**Action item**
Within the entries below, find the portion that opens with the line containing "- intros x Hx." and closes with the line containing "exists op. eexists.". Retype that portion exactly and only.

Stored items
——

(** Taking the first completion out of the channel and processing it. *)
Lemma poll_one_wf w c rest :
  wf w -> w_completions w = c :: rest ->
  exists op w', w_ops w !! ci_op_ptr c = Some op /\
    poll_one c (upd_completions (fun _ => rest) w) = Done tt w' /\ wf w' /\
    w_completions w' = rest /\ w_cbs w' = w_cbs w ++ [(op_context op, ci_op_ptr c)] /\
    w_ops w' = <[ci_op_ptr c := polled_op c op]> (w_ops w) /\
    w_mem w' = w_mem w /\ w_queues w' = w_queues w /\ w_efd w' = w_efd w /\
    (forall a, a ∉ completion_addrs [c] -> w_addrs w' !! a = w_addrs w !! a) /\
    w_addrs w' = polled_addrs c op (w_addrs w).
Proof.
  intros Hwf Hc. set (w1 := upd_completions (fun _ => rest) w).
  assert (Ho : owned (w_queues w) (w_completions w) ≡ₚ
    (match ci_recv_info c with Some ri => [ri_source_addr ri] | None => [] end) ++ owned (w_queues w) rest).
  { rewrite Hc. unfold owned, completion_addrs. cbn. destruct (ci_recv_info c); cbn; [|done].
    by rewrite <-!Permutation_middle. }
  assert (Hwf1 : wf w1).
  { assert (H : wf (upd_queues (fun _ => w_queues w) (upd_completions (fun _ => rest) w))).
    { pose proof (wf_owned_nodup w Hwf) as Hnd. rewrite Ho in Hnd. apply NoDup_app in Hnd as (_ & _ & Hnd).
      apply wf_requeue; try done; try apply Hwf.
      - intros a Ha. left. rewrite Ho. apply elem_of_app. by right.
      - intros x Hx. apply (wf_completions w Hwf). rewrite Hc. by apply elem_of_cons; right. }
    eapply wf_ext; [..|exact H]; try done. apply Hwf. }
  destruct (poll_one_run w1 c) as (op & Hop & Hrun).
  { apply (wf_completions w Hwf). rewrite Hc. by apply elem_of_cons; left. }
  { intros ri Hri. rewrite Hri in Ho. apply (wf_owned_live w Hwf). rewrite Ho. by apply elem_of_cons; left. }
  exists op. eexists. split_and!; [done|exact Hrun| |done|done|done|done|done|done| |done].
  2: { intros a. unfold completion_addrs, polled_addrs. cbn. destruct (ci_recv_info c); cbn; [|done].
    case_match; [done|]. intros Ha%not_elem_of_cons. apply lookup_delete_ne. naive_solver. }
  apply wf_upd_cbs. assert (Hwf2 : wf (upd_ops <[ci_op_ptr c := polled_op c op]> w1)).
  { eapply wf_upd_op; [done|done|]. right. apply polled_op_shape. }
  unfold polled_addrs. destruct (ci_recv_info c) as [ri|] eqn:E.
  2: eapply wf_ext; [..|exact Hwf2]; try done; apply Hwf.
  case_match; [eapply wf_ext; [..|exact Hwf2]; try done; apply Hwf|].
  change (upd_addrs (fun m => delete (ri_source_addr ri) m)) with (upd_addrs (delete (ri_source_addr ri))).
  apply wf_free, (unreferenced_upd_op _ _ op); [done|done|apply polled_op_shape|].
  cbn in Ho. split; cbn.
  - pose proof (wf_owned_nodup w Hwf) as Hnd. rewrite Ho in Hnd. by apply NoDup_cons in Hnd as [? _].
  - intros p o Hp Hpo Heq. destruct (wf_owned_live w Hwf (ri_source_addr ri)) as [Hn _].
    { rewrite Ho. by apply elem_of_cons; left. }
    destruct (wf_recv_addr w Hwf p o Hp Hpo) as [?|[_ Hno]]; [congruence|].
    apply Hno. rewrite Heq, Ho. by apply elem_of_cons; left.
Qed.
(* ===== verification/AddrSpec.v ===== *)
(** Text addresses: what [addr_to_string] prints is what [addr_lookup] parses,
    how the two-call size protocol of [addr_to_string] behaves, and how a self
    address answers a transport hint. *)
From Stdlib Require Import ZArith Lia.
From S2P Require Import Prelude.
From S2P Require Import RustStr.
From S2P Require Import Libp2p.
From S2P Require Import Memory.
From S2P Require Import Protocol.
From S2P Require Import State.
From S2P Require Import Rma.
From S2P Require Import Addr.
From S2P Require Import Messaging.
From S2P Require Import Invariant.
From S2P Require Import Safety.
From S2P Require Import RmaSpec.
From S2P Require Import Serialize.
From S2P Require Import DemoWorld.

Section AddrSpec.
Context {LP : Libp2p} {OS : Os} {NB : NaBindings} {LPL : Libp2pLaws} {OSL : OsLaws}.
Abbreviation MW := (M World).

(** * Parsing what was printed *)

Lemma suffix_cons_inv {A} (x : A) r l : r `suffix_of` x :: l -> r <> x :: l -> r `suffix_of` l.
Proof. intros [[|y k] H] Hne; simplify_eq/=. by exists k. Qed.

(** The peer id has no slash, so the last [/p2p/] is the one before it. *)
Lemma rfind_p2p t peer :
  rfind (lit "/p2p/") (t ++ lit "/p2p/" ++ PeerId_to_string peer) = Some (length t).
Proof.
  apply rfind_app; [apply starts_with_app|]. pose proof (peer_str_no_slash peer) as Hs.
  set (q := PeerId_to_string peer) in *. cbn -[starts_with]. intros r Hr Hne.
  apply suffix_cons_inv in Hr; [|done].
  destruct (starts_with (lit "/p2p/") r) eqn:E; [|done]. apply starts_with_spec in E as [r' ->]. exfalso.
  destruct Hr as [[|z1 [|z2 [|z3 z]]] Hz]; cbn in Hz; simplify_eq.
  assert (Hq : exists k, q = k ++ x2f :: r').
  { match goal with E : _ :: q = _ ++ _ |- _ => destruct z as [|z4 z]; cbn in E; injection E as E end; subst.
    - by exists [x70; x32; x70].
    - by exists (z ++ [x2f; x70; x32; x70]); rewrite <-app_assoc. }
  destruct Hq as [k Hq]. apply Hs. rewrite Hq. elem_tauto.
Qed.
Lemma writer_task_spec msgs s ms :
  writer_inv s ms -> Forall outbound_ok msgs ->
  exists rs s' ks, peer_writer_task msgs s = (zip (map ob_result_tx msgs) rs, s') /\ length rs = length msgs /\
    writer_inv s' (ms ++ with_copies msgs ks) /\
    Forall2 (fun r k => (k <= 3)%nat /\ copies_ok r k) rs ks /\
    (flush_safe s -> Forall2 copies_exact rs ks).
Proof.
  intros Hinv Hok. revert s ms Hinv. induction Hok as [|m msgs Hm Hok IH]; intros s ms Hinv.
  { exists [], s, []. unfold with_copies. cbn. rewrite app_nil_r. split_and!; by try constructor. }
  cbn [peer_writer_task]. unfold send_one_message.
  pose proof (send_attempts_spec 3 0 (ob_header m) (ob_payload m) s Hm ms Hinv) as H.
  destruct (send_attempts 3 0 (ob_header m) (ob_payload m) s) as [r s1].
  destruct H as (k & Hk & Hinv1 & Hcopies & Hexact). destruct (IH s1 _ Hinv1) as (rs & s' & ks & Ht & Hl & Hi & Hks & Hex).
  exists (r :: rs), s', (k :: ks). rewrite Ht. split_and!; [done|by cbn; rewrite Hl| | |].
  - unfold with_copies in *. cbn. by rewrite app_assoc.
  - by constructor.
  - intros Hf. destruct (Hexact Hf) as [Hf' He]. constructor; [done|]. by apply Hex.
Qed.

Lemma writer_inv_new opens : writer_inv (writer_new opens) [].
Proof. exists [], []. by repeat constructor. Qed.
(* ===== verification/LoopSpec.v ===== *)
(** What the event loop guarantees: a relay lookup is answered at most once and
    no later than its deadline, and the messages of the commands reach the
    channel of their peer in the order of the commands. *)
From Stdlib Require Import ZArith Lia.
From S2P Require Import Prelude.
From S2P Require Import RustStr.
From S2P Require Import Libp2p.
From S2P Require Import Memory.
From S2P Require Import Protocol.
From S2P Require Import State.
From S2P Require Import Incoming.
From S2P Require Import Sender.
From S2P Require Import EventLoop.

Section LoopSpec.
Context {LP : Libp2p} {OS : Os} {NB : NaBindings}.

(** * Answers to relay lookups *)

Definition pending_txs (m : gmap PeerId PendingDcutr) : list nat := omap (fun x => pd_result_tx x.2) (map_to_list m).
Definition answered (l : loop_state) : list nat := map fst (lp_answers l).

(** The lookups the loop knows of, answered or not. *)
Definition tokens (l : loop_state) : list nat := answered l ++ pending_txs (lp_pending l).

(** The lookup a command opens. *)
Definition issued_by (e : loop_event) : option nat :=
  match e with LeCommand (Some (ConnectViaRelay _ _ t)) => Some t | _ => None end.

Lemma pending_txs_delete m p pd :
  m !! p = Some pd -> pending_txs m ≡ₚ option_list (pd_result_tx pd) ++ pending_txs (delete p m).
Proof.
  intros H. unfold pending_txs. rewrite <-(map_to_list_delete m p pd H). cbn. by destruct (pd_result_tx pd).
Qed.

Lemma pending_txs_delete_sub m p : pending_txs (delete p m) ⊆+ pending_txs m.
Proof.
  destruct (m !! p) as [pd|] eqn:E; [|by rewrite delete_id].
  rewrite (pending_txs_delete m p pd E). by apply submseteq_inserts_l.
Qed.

——

**Answer space**
      - intros x Hx. apply (wf_completions w Hwf). rewrite Hc. by apply elem_of_cons; right. }
    eapply wf_ext; [..|exact H]; try done. apply Hwf. }
  destruct (poll_one_run w1 c) as (op & Hop & Hrun).
  { apply (wf_completions w Hwf). rewrite Hc. by apply elem_of_cons; left. }
  { intros ri Hri. rewrite Hri in Ho. apply (wf_owned_live w Hwf). rewrite Ho. by apply elem_of_cons; left. }
  exists op. eexists. split_and!; [done|exact Hrun| |done|done|done|done|done|done| |done].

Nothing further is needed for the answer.